Spontaneous is thought so just relax;
Originality comes, he knows not how.
He fends between ignorance and madness,
Neither extreme a true account of self.
He wends between some good and too-badness
On horseback, in court, bed, by book shelf.
With him, digression is progression.
He never seeks to hide distracting thoughts,
Interrogates his final impression:
It takes a special kind of mind and all sorts.
His book is like others in only this:
I know this, I know that, and here it is.

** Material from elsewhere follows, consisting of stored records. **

(** X16.  When an end-to-end pipeline returns, the coefficients it returns
    are what the solver returned for the system of the measurements (for
    [fit_adc_lut], of the resistances converted from the ADC values), the
    table is the one that the table builder makes from these coefficients,
    and its first column is the list of sample temperatures. *)
Theorem fit_lut_returns_solver_coefficients
    (lstsq : matrix -> list num -> result (list num)) :
  (forall measured sample resistance powers cel mi tol ev table coeffs,
      fit_resistance_lut lstsq measured sample resistance powers cel mi tol
        = (ev, Ok (table, coeffs)) ->
      lstsq (spec_design_matrix resistance powers)
            (spec_target measured cel) = Ok coeffs /\
      outcome (steinhart_hart_to_resistance_lut (map NpFloat sample)
                 (map NpFloat coeffs) powers cel mi tol) = Ok table /\
      map fst table = sample) /\
  (forall measured sample adc src tgt vref pull powers cel mi tol ev table
          coeffs,
      fit_adc_lut lstsq measured sample adc src tgt vref pull powers cel mi
                  tol = (ev, Ok (table, coeffs)) ->
      lstsq (spec_design_matrix (adc_to_resistance adc src vref pull) powers)
            (spec_target measured cel) = Ok coeffs /\
      outcome (steinhart_hart_to_adc_lut (map NpFloat sample) tgt vref pull
                 (map NpFloat coeffs) powers cel mi tol) = Ok table /\
      map fst table = sample).
Proof.
  split.
  - intros measured sample resistance powers cel mi tol ev table coeffs H.
    unfold fit_resistance_lut in H.
    apply mbind_ok_inv in H. destruct H as (? & ? & ? & _ & H & _).
    apply mbind_ok_inv in H. destruct H as (? & ? & ? & _ & H & _).
    apply mbind_ok_inv in H. destruct H as (? & ? & ? & _ & H & _).
    apply mbind_ok_inv in H. destruct H as (? & coef & ? & Hfit & H & _).
    apply mbind_ok_inv in H. destruct H as (? & tb & ? & Hlut & H & _).
    inversion H; subst.
    apply fit_steinhart_hart_ok_inv in Hfit.
    destruct Hfit as (_ & _ & _ & Hx).
    split; [exact Hx|]. split; [rewrite Hlut; reflexivity|].
    apply resistance_lut_inv in Hlut. destruct Hlut as (rs & Hrs & ->).
    rewrite table_first_column, map_val_NpFloat; [reflexivity|].
    rewrite length_map. symmetry. eapply Forall2_length, Hrs.
  - intros measured sample adc src tgt vref pull powers cel mi tol ev table
           coeffs H.
    unfold fit_adc_lut in H.
    apply mbind_ok_inv in H. destruct H as (? & ? & ? & _ & H & _).
    apply mbind_ok_inv in H. destruct H as (? & ? & ? & _ & H & _).
    apply mbind_ok_inv in H. destruct H as (? & ? & ? & _ & H & _).
    apply mbind_ok_inv in H. destruct H as (? & ? & ? & _ & H & _).
    apply mbind_ok_inv in H. destruct H as (? & coef & ? & Hfit & H & _).
    apply mbind_ok_inv in H. destruct H as (? & tb & ? & Hlut & H & _).
    inversion H; subst.
    apply fit_steinhart_hart_ok_inv in Hfit.
    destruct Hfit as (_ & _ & _ & Hx).
    split; [exact Hx|]. split; [rewrite Hlut; reflexivity|].
    apply adc_lut_inv in Hlut.
    destruct Hlut as (_ & _ & _ & rs & Hrs & ->).
    rewrite table_first_column, map_val_NpFloat; [reflexivity|].
    rewrite resistance_to_adc_length, length_map. symmetry.
    eapply Forall2_length, Hrs.
Qed.

Lemma demo_fit_resistance_lut :
  fit_resistance_lut mean_solver kelvin_temperatures [Fin 350]
    kelvin_resistances constant_powers false 0 default_tolerance
  = ([EvDesignMatrix; EvLstsq; EvInverse],
     Ok ([(Fin 350, Fin 1)],
         [Fin (sum_list (reals (spec_target kelvin_temperatures false))
               / INR 2)])).
Proof.
  unfold fit_resistance_lut, massert, lift, assert_.
  cbn [length kelvin_temperatures kelvin_resistances constant_powers
       Nat.ltb Nat.leb Nat.eqb mbind app].
  fold kelvin_temperatures. fold kelvin_resistances. fold constant_powers.
  rewrite fit_steinhart_hart_spec_system;
    [|reflexivity|simpl; lia|simpl; lia].
  unfold mean_solver. cbn [mbind app].
  reflexivity.
Qed.

Lemma fit_lut_returns_solver_coefficients_witness :
  mean_solver (spec_design_matrix kelvin_resistances constant_powers)
              (spec_target kelvin_temperatures false)
    = Ok [Fin (sum_list (reals (spec_target kelvin_temperatures false))
               / INR 2)] /\
  outcome (steinhart_hart_to_resistance_lut (map NpFloat [Fin 350])
             (map NpFloat
                [Fin (sum_list (reals (spec_target kelvin_temperatures false))
                      / INR 2)])
             constant_powers false 0 default_tolerance)
    = Ok [(Fin 350, Fin 1)] /\
  map fst [(Fin 350, Fin 1)] = [Fin 350].
Proof.
  exact (proj1 (fit_lut_returns_solver_coefficients mean_solver)
           kelvin_temperatures [Fin 350] kelvin_resistances constant_powers
           false 0%Z default_tolerance _ _ _ demo_fit_resistance_lut).
Defined.

(** ** Exponents that the derivative leaves out *)

Lemma sh_dp_dr_fold_filter r l :
  forall acc,
    fold_left (sh_dp_dr_step r) l acc
    = fold_left (sh_dp_dr_step r)
                (filter (fun cp => (0 <? snd cp)%Z) l) acc.
Proof.
  induction l as [|[c p] l IH]; intros acc; [reflexivity|].
  cbn [fold_left filter snd]. destruct (0 <? p)%Z eqn:E.
  - cbn [fold_left]. apply IH.
  - rewrite <- IH. f_equal. unfold sh_dp_dr_step. rewrite E.
    destruct acc; reflexivity.
Qed.

Lemma combine_fst_snd {A B} (l : list (A * B)) :
  combine (map fst l) (map snd l) = l.
Proof.
  induction l as [|[a b] l IH]; [reflexivity|].
  cbn [map combine fst snd]. rewrite IH. reflexivity.
Qed.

Photograph is of morning reading at Wye River. That’s me, soaking up Sarah Bakewell’s wonderful book on Michel de Montaigne entitled ‘How to Live’. Our cat April meanwhile gives a practical demonstration of how to live. Photograph by Carol O’Connor.

Tuesday 16 April 2019

Facebook

Us millions, too busy much to give them a glance:
Give a word that begins and ends with T.
Bet you cannot name ten cities in France.
Politicians, their to be or not to be.
Someone’s dog’s breakfast, someone’s cat’s cradle.
Celebrate being a computer’s friend five years.
It comes out of space lit without a cable.
The palm goes vivid wherever it appears.
As we turn back to all the things not done,
The place where practical questions arise,
The home where we are that certain someone
Muddling in the middle of our tries.
Our face in the mirror lives with the known facts.
Our book of desires is a thousand tracts.
 
 
 
 
 

Monday 15 April 2019

Dead

Open the dead to help us translate all we know:
Their words massed against likelihood of loss
Faltering with fault or going with the flow,
Piling up emblems or giving not a toss
As they talk all the rage of their long-lost town
Down in time, gripping the tale of their own kind.
How foolish their plans so grand and renowned
Passed on to us since of another mind.
Listen to the dead in every word we speak
Their lives more precious to some, and their parish -
Their collects select and their speeches peak,
Syllables partying lifetimes, nice and lavish.
Only for us is day this wideawake expanse
Us billions, too busy much to give them a glance.

Sunday 14 April 2019

Wine

Then imprint their red stain with fallen drops
In rings upon open page and tablecloth,
Only written record of our discussions non-stop
Over dinner and after last night, on and off.
Sun, that modulates water through grape and brain,
Rises raging above the ocean again, a gain
That we may count on, resuming daily change:
Today’s jokes, today’s lessons, today’s again pain.
Clink of our thoughts, like empties by the door,
Fragile and unspoken, change into ambient
Or a music of footfalls, symphony of chores,
Human arias of everyday, forceful through lenient.
Tonight we will set out our meal and woke words,
Open a red to help translate what we heard.
 

Friday 5 April 2019

Renga



These dozen masters of the haiku punch-line
Their Dogen days gone like their long spent youth
Word Mount Fuji or itemise lunchtime,
As if signs on paper fit in for the truth.
They fold each hanging line, each splash of time
Over, for the next one to draw conclusions.
Their practice is so careworn it’s ever primed,
At home with contemplation and confusions.
Autumn offers favours, both harvest and death.
It’s like knee bones loosening, how breathing stalls,
Except knee bones’ hurt it is, and shortness of breath:
Autumn for Dogens moons, gathers, wobbles, falls.
They glob and smooth black ink toward relief
Then imprint their red name like a fallen leaf.